Investigators, two each from the Netherlands and Australia, made an initial survey of the area shortly after lunchtime, fighting raged between government forces and pro-Russian separatist rebels, and mortar shells rained down on fields in a nearby village, according to the AP

"Today was more about an assessment of the site than it was of a search," said Australian Federal Police commander Brian McDonald, the AP reported. Up to 80 bodies are still at the site.

Fighting between pro-Russian rebels and Ukrainian forces in the wider area has frustrated international experts' efforts to get to the site to recover remains of the victims and investigate the crash, the AP reported. Kiev and the rebels accuse one another over the downing of the plane, which killed all 298 on board.
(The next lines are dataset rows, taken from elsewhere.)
(* ===== verification/Downloader.v ===== *)
(** * Reading a file through the cache

    [crate/realize-core/src/fs/downloader.rs]: a reader that serves what is available
    locally from the blob of the file, and otherwise downloads a range of it, keeps
    the chunks in memory and writes them to the blob.

    Everything the reader polls answers through [Answers]: the file of the blob (a
    tokio [File]) and the download, which may be pending or fail at any time; what is
    relied on of the file is said by [honest_at].  [fill] is a loop that may not end:
    its fuel is the number of chunks in memory and one more, and [None] is a loop
    that does not end ([fill_ends]). *)
From Stdlib Require Import Strings.Byte.
From S2P Require Import Prelude Bytes Range RangeSet Redb Path Types Db Blob.
Local Open Scope N_scope.

Definition MIN_CHUNK_SIZE : N := 8 * 1024.
Definition MAX_CHUNK_SIZE : N := 4 * MIN_CHUNK_SIZE.

(** [ReadBuf] *)
Record ReadBuf : Type := { rb_capacity : N; rb_filled : list byte }.
Definition rb_remaining (buf : ReadBuf) : N := rb_capacity buf - N.of_nat (length (rb_filled buf)).
Definition put_slice (d : list byte) (buf : ReadBuf) : ReadBuf :=
  {| rb_capacity := rb_capacity buf; rb_filled := rb_filled buf ++ d |}.

Definition Chunk : Type := ByteRange * list byte.

(** A seek of the blob is always to a position from the start.  The future of a
    download is what [Answers] says of it. *)
Inductive ReadState : Type :=
| RDefault
| RStartSeek (position : N) (next : ReadState)
| RSeek (next : ReadState)
| RRead
| RWrite (range : ByteRange) (data : list byte) (chunks : list Chunk)
| RDownload (range : ByteRange).

Record Download : Type := {
  d_size : N;
  d_offset : N;
  pending_seek : option N;
  avail : list Chunk;
  read : ReadState;
  d_blob : Blob;
  (** The position that the file of the blob was last told to go to. *)
  d_seeking : option N;
}.

Definition download_new (size : N) (b : Blob) : Download :=
  {| d_size := size; d_offset := 0; pending_seek := None; avail := []; read := RDefault; d_blob := b; d_seeking := None |}.

Definition set_read s (d : Download) : Download :=
  {| d_size := d_size d; d_offset := d_offset d; pending_seek := pending_seek d; avail := avail d; read := s;
     d_blob := d_blob d; d_seeking := d_seeking d |}.
Definition set_d_blob b (d : Download) : Download :=
  {| d_size := d_size d; d_offset := d_offset d; pending_seek := pending_seek d; avail := avail d; read := read d;
     d_blob := b; d_seeking := d_seeking d |}.
Definition set_seeking p (d : Download) : Download :=
  {| d_size := d_size d; d_offset := d_offset d; pending_seek := pending_seek d; avail := avail d; read := read d;
     d_blob := d_blob d; d_seeking := p |}.
Definition set_position o (chunks : list Chunk) (d : Download) : Download :=
  {| d_size := d_size d; d_offset := o; pending_seek := pending_seek d; avail := chunks; read := read d;
     d_blob := d_blob d; d_seeking := d_seeking d |}.
Definition set_pending_seek p (d : Download) : Download :=
  {| d_size := d_size d; d_offset := d_offset d; pending_seek := p; avail := avail d; read := read d;
     d_blob := d_blob d; d_seeking := d_seeking d |}.

Definition at_end (d : Download) : bool := d_size d <=? d_offset d.

(** ** Serving chunks from memory *)

Fixpoint fill_loop (fuel : nat) (requested : ByteRange) (filled : bool) (d : Download) (buf : ReadBuf)
  : option (bool * Download * ReadBuf) :=
  match fuel with
  | O => None
  | S fuel =>
      match avail d with
      | [] => Some (filled, d, buf)
      | (range, data) :: rest =>
          let intersection := ByteRange.intersection requested range in
          if negb (ByteRange.is_empty intersection) && (start intersection =? d_offset d) then
            let buf := put_slice (slice (start intersection - start range) (end_ intersection - start range) data) buf in
            let offset := u64_add (d_offset d) (ByteRange.bytecount intersection) in
            if end_ intersection <? end_ range then Some (true, set_position offset (avail d) d, buf)
            else
              let d := set_position offset rest d in
              if rb_remaining buf =? 0 then Some (true, d, buf) else fill_loop fuel requested true d buf
          else fill_loop fuel requested filled d buf
      end
  end.

(** [Download::fill] *)
Definition fill (fuel : nat) (d : Download) (buf : ReadBuf) : option (bool * Download * ReadBuf) :=
  fill_loop fuel (ByteRange.new_with_size (d_offset d) (rb_remaining buf)) false d buf.

(** The range that [next_request] downloads. *)
Definition next_request (bufsize : N) (d : Download) : ByteRange :=
  let next := match last (avail d) with Some (range, _) => end_ range | None => d_offset d end in
  let align := next mod MIN_CHUNK_SIZE in
  let next := next - align in
  let bufsize := u64_add bufsize align in
  let bufsize := u64_add bufsize (MIN_CHUNK_SIZE - bufsize mod MIN_CHUNK_SIZE) in
  let bufsize := if MAX_CHUNK_SIZE <? bufsize then MAX_CHUNK_SIZE else bufsize in
  ByteRange.new next (N.min (d_size d) (u64_add next bufsize)).

(** The chunks of a download, sorted by their start ([sort_by_key] is stable). *)
Definition chunk_le (a b : Chunk) : Prop := start a.1 ≤ start b.1.
#[global] Instance chunk_le_dec a b : Decision (chunk_le a b).
Proof. unfold chunk_le. apply _. Defined.
Definition sort_chunks (l : list Chunk) : list Chunk := merge_sort chunk_le l.
Definition chunks_of (l : list (N * list byte)) : list Chunk :=
  sort_chunks ((λ c, (ByteRange.new_with_size c.1 (N.of_nat (length c.2)), c.2)) <$> l).

(** [write_chunks_state] *)
Definition write_chunks_state (chunks : list Chunk) (d : Download) : ReadState :=
  match chunks with
  | (chunk_range, chunk_data) :: chunks =>
      let write_state := RWrite chunk_range chunk_data chunks in
      if start chunk_range =? offset (d_blob d) then write_state else RStartSeek (start chunk_range) write_state
  | [] => RDefault
  end.

(** ** Polling *)

(** What everything that a step may poll answers. *)
Record Answers : Type := {
  a_seek : Poll (result IoError N);
  a_start_seek : result IoError ();
  a_read : N → Poll (result IoError (list byte));
  a_write : N → Poll (result IoError N);
  a_download : Poll (result IoError (list (N * list byte)));
}.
"OSCE... monitors reach MH17 crash site for first time in almost week, accompanied by four Dutch, Australian experts. Used new route to access," the Organization for Security and Cooperation in Europe said on Twitter, according to the AP.

"Today was more about an assessment of the site than it was of a search," said Australian Federal Police commander Brian McDonald, the AP reported.

Up to 80 bodies are still at the site, said Australian Foreign Minister Julie Bishop, speaking to the Australian Broadcasting Corp. from Ukraine.

The small team would make initial checks of the area, a statement from the Dutch mission said, the AP reported.

"They will now only do initial reconnaissance, so that they can start searching as soon as possible during a later visit," it said, according to the AP.

Most of the international experts remained in the nearby provincial capital of Donetsk, now the main rebel stronghold in the east, the AP reported.